From the records below, please repeat exactly the line that has "assert (k * ln", the line that has "Theorem weights_ewm_nonneg_sum_one (rows", and every line between them, and nothing else.

Data provided START

Lemma ln_le_minus_1 (x : R) : 0 < x -> ln x <= x - 1.
Proof.
  intro Hx. destruct (Rle_lt_dec (ln x) (x - 1)) as [H|H]; [exact H|].
  exfalso. apply exp_increasing in H. rewrite exp_ln in H by exact Hx.
  pose proof (exp_ineq1_le (x - 1)). lra.
Qed.

Lemma col_min_le (x0 : R) (xs : list R) :
  forall x, In x (x0 :: xs) -> col_min x0 xs <= x.
Proof.
  unfold col_min. induction xs as [|y ys IH]; intros x Hx; cbn [fold_right].
  - destruct Hx as [<-|[]]. lra.
  - pose proof (Rmin_l y (fold_right Rmin x0 ys)).
    pose proof (Rmin_r y (fold_right Rmin x0 ys)).
    destruct Hx as [<-|[<-|Hx]].
    + specialize (IH x0 (or_introl eq_refl)). lra.
    + lra.
    + specialize (IH x (or_intror Hx)). lra.
Qed.

Lemma col_max_ge (x0 : R) (xs : list R) :
  forall x, In x (x0 :: xs) -> x <= col_max x0 xs.
Proof.
  unfold col_max. induction xs as [|y ys IH]; intros x Hx; cbn [fold_right].
  - destruct Hx as [<-|[]]. lra.
  - pose proof (Rmax_l y (fold_right Rmax x0 ys)).
    pose proof (Rmax_r y (fold_right Rmax x0 ys)).
    destruct Hx as [<-|[<-|Hx]].
    + specialize (IH x0 (or_introl eq_refl)). lra.
    + lra.
    + specialize (IH x (or_intror Hx)). lra.
Qed.

Lemma col_min_In (x0 : R) (xs : list R) : In (col_min x0 xs) (x0 :: xs).
Proof.
  unfold col_min. induction xs as [|y ys IH]; cbn [fold_right]; [now left|].
  unfold Rmin at 1. destruct (Rle_dec y (fold_right Rmin x0 ys)).
  - right. now left.
  - destruct IH as [IH|IH]; [now left|right; now right].
Qed.

Lemma minmax_unit (col : list R) : Forall unit_interval (minmax col).
Proof.
  destruct col as [|x0 xs]; [constructor|]. unfold minmax.
  set (mn := col_min x0 xs). set (mx := col_max x0 xs).
  apply Forall_map, Forall_forall. intros x Hx.
  pose proof (col_min_le x0 xs x Hx). pose proof (col_max_ge x0 xs x Hx).
  fold mn in H. fold mx in H0. unfold unit_interval.
  destruct (Req_dec_T (mx - mn) 0) as [E|E].
  - assert (x - mn = 0) as -> by lra. unfold Rdiv. rewrite Rmult_0_l. lra.
  - assert (0 < mx - mn) by lra. split.
    + apply Rmult_le_pos; [lra|]. apply Rlt_le, Rinv_0_lt_compat. lra.
    + apply Rmult_le_reg_r with (mx - mn); [lra|].
      unfold Rdiv. rewrite Rmult_assoc, Rinv_l by exact E. lra.
Qed.

Lemma minmax_has_zero (col : list R) : col <> [] -> In 0 (minmax col).
Proof.
  destruct col as [|x0 xs]; [congruence|]. intros _. unfold minmax.
  apply in_map_iff. exists (col_min x0 xs). split; [|apply col_min_In].
  unfold Rdiv. rewrite Rminus_diag. apply Rmult_0_l.
Qed.

Lemma minmax_length (col : list R) : length (minmax col) = length col.
Proof.
  destruct col; [reflexivity|]. unfold minmax. apply length_map.
Qed.

Lemma flip_unit (col : list R) :
  Forall unit_interval col -> Forall unit_interval (flip col).
Proof.
  intro H. apply Forall_map. eapply Forall_impl; [|exact H].
  unfold unit_interval. intros a Ha. lra.
Qed.

Lemma flip_has_one (col : list R) : In 0 col -> In 1 (flip col).
Proof.
  intro H. apply in_map_iff. exists 0. split; [lra|exact H].
Qed.

Lemma sum_nonneg_R (col : list R) : Forall (Rle 0) col -> 0 <= sum col.
Proof.
  induction 1 as [|v t Hv _ IH]; cbn [sum]; lra.
Qed.

Lemma positives_le (col : list R) : positives col <= INR (length col).
Proof.
  unfold positives. induction col as [|v t IH].
  - cbn. lra.
  - cbn [map sum length]. rewrite S_INR. destruct (Rlt_dec 0 v); lra.
Qed.

Lemma positives_with_zero (col : list R) :
  In 0 col -> positives col <= INR (length col) - 1.
Proof.
  unfold positives. induction col as [|v t IH]; intro H; [destruct H|].
  cbn [map sum length]. rewrite S_INR. destruct H as [->|H].
  - pose proof (positives_le t) as Ht. unfold positives in Ht.
    destruct (Rlt_dec 0 0); lra.
  - specialize (IH H). destruct (Rlt_dec 0 v); lra.
Qed.

(** One term of Gibbs' inequality, from [ln x <= x - 1]. *)
Lemma entropy_term (M s v : R) :
  0 < M -> 0 < s -> 0 <= v ->
  - p_log_p (v / s)
  <= v / s * ln M + (if Rlt_dec 0 v then 1 else 0) / M - v / s.
Proof.
  intros HM Hs Hv. unfold p_log_p.
  destruct (Rlt_dec 0 v) as [Hpos|Hzero].
  - assert (0 < v / s) as Hp by (apply Rdiv_lt_0_compat; assumption).
    destruct (Req_dec_T (v / s) 0) as [E|_]; [lra|].
    set (p := v / s) in *.
    assert (0 < M * p) as HMp by (apply Rmult_lt_0_compat; assumption).
    pose proof (ln_le_minus_1 (/ (M * p)) (Rinv_0_lt_compat _ HMp)) as H.
    rewrite ln_Rinv, ln_mult in H by assumption.
    assert (p * / (M * p) = 1 / M) as E by (field; lra).
    assert (p * (- (ln M + ln p)) <= p * (/ (M * p) - 1)) as H'.
    { apply Rmult_le_compat_l; lra. }
    lra.
  - assert (v = 0) as -> by lra. unfold Rdiv. rewrite !Rmult_0_l.
    destruct (Req_dec_T 0 0); lra.
Qed.

Lemma entropy_terms (M s : R) (col : list R) :
  0 < M -> 0 < s -> Forall (Rle 0) col ->
  - sum (map (fun v => p_log_p (v / s)) col)
  <= sum col / s * ln M + positives col / M - sum col / s.
Proof.
  intros HM Hs. unfold positives. induction 1 as [|v t Hv _ IH].
  - cbn. unfold Rdiv. rewrite !Rmult_0_l. lra.
  - cbn [map sum]. pose proof (entropy_term M s v HM Hs Hv) as H.
    unfold Rdiv in *. lra.
Qed.

Lemma ln_INR_pos (m : nat) : (2 <= m)%nat -> 0 < ln (INR m).
Proof.
  intro H. apply le_INR in H. change (INR 2) with (1 + 1) in H.
  pose proof ln_lt_2.
  destruct (Req_dec_T (INR m) 2) as [->|E]; [lra|].
  assert (ln 2 < ln (INR m)) by (apply ln_increasing; lra). lra.
Qed.

(** The degree of diversification of a non-negative column is not
    negative, and it is positive when the column has an entry 0. *)
Lemma diversification_bounds (col : list R) :
  (2 <= length col)%nat -> Forall (Rle 0) col ->
  let d := diversification (1 / ln (INR (length col))) col in
  0 <= d /\ (In 0 col -> 0 < d).
Proof.
  intros Hm Hcol d. subst d. unfold diversification, entropy_sum.
  pose proof (ln_INR_pos _ Hm) as Hln.
  set (M := INR (length col)) in *.
  assert (0 < M) as HM.
  { subst M. apply lt_0_INR. lia. }
  destruct (Req_dec_T (sum col) 0) as [E|E].
  - rewrite Rmult_0_r. split; intros; lra.
  - assert (0 < sum col) as Hs.
    { pose proof (sum_nonneg_R col Hcol). lra. }
    pose proof (entropy_terms M (sum col) col HM Hs Hcol) as H.
    assert (sum col / sum col = 1) as E1 by (field; exact E).
    rewrite E1 in H.
    set (es := sum (map (fun v => p_log_p (v / sum col)) col)) in *.
    set (k := 1 / ln M).
    assert (0 < k) as Hk by (apply Rdiv_lt_0_compat; lra).
    assert (k * ln M = 1) as Ek by (unfold k; field; lra).
    assert (k * - es <= k * (1 * ln M + positives col / M - 1)) as H'.
    { apply Rmult_le_compat_l; lra. }
    assert (0 < k / M) as HkM by (apply Rdiv_lt_0_compat; assumption).
    assert (k * (positives col / M) = k / M * positives col) as E2
      by (field; lra).
    assert (k / M * M = k) as E3 by (field; lra).
    pose proof (positives_le col) as Hp. fold M in Hp.
    assert (k / M * positives col <= k / M * M) as Hp'.
    { apply Rmult_le_compat_l; lra. }
    split; [lra|]. intro Hz.
    pose proof (positives_with_zero col Hz) as Hp1. fold M in Hp1.
    assert (k / M * positives col <= k / M * (M - 1)) as Hp1'.
    { apply Rmult_le_compat_l; lra. }
    lra.
Qed.

Lemma unit_nonneg (col : list R) : Forall unit_interval col -> Forall (Rle 0) col.
Proof.
  intro H. eapply Forall_impl; [|exact H]. now intros a [Ha _].
Qed.

Lemma div_defined (a b : R) : b <> 0 -> div a b = Some (a / b).
Proof.
  intro Hb. unfold div. destruct (Req_dec_T b 0); [contradiction|reflexivity].
Qed.

Lemma processed_columns (rows : list Complete) :
  rows <> [] ->
  let P := df_processed rows in
  (length (p_permeability P) = length rows
   /\ Forall (Rle 0) (p_permeability P) /\ In 0 (p_permeability P))
  /\ (length (p_clustering P) = length rows /\ Forall (Rle 0) (p_clustering P))
  /\ (length (p_assortativity P) = length rows
      /\ Forall (Rle 0) (p_assortativity P))
  /\ (length (p_gini P) = length rows /\ Forall (Rle 0) (p_gini P)).
Proof.
  intros Hne P. subst P. unfold df_processed, flip.
  cbn [p_permeability p_clustering p_assortativity p_gini].
  rewrite !length_map, !minmax_length, !length_map.
  repeat split;
    try (apply unit_nonneg; first [apply minmax_unit | apply flip_unit, minmax_unit]).
  apply minmax_has_zero. destruct rows; [congruence|discriminate].
Qed.

(** C5, as amended: for a table of at least two rows the four entropy
    weights are numbers, none is negative, and they add up to 1. *)
Theorem weights_ewm_nonneg_sum_one (rows : list Complete) :
  (2 <= length rows)%nat ->
  exists w,
    weights_ewm rows = Some w
    /\ 0 <= w_permeability w /\ 0 <= w_clustering w
    /\ 0 <= w_assortativity w /\ 0 <= w_gini w
    /\ w_permeability w + w_clustering w + w_assortativity w + w_gini w = 1.
Proof.
  intro Hm.
  assert (rows <> []) as Hne by (destruct rows; [cbn in Hm; lia|discriminate]).
  destruct (processed_columns rows Hne)
    as ((L1 & N1 & Z1) & (L2 & N2) & (L3 & N3) & (L4 & N4)).
  unfold weights_ewm. destruct rows as [|r0 rest] eqn:Er; [congruence|].
  rewrite <- Er in *. clear Er.
  pose proof (ln_INR_pos _ Hm) as Hln.
  rewrite div_defined by lra.
  set (P := df_processed rows) in *. set (k := 1 / ln (INR (length rows))).
  destruct (diversification_bounds (p_permeability P)) as [_ H1];
    [lia|assumption|].
  destruct (diversification_bounds (p_clustering P)) as [H2 _];
    [lia|assumption|].
  destruct (diversification_bounds (p_assortativity P)) as [H3 _];
    [lia|assumption|].
  destruct (diversification_bounds (p_gini P)) as [H4 _];
    [lia|assumption|].
  rewrite L1 in H1. rewrite L2 in H2. rewrite L3 in H3. rewrite L4 in H4.
  fold k in H1, H2, H3, H4. specialize (H1 Z1).
  set (d1 := diversification k (p_permeability P)) in *.
  set (d2 := diversification k (p_clustering P)) in *.
  set (d3 := diversification k (p_assortativity P)) in *.
  set (d4 := diversification k (p_gini P)) in *.
  assert (0 < d1 + d2 + d3 + d4) as Hs by lra.
  rewrite !div_defined by lra.
  eexists. split; [reflexivity|].
  cbn [w_permeability w_clustering w_assortativity w_gini].
  assert (0 < / (d1 + d2 + d3 + d4)) as Hi by now apply Rinv_0_lt_compat.
  unfold Rdiv. repeat split; try (apply Rmult_le_pos; lra).
  field. lra.
Qed.

Lemma weights_ewm_nonneg_sum_one_witness :
  exists w,
    weights_ewm Examples.two_rows = Some w
    /\ 0 <= w_permeability w /\ 0 <= w_clustering w
    /\ 0 <= w_assortativity w /\ 0 <= w_gini w
    /\ w_permeability w + w_clustering w + w_assortativity w + w_gini w = 1.
Proof.
  apply (weights_ewm_nonneg_sum_one Examples.two_rows). cbn. lia.
Defined.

Data provided END

Result for this task =>
    assert (k * ln M = 1) as Ek by (unfold k; field; lra).
    assert (k * - es <= k * (1 * ln M + positives col / M - 1)) as H'.
    { apply Rmult_le_compat_l; lra. }
    assert (0 < k / M) as HkM by (apply Rdiv_lt_0_compat; assumption).
    assert (k * (positives col / M) = k / M * positives col) as E2
      by (field; lra).
    assert (k / M * M = k) as E3 by (field; lra).
    pose proof (positives_le col) as Hp. fold M in Hp.
    assert (k / M * positives col <= k / M * M) as Hp'.
    { apply Rmult_le_compat_l; lra. }
    split; [lra|]. intro Hz.
    pose proof (positives_with_zero col Hz) as Hp1. fold M in Hp1.
    assert (k / M * positives col <= k / M * (M - 1)) as Hp1'.
    { apply Rmult_le_compat_l; lra. }
    lra.
Qed.

Lemma unit_nonneg (col : list R) : Forall unit_interval col -> Forall (Rle 0) col.
Proof.
  intro H. eapply Forall_impl; [|exact H]. now intros a [Ha _].
Qed.

Lemma div_defined (a b : R) : b <> 0 -> div a b = Some (a / b).
Proof.
  intro Hb. unfold div. destruct (Req_dec_T b 0); [contradiction|reflexivity].
Qed.

Lemma processed_columns (rows : list Complete) :
  rows <> [] ->
  let P := df_processed rows in
  (length (p_permeability P) = length rows
   /\ Forall (Rle 0) (p_permeability P) /\ In 0 (p_permeability P))
  /\ (length (p_clustering P) = length rows /\ Forall (Rle 0) (p_clustering P))
  /\ (length (p_assortativity P) = length rows
      /\ Forall (Rle 0) (p_assortativity P))
  /\ (length (p_gini P) = length rows /\ Forall (Rle 0) (p_gini P)).
Proof.
  intros Hne P. subst P. unfold df_processed, flip.
  cbn [p_permeability p_clustering p_assortativity p_gini].
  rewrite !length_map, !minmax_length, !length_map.
  repeat split;
    try (apply unit_nonneg; first [apply minmax_unit | apply flip_unit, minmax_unit]).
  apply minmax_has_zero. destruct rows; [congruence|discriminate].
Qed.

(** C5, as amended: for a table of at least two rows the four entropy
    weights are numbers, none is negative, and they add up to 1. *)
Theorem weights_ewm_nonneg_sum_one (rows : list Complete) :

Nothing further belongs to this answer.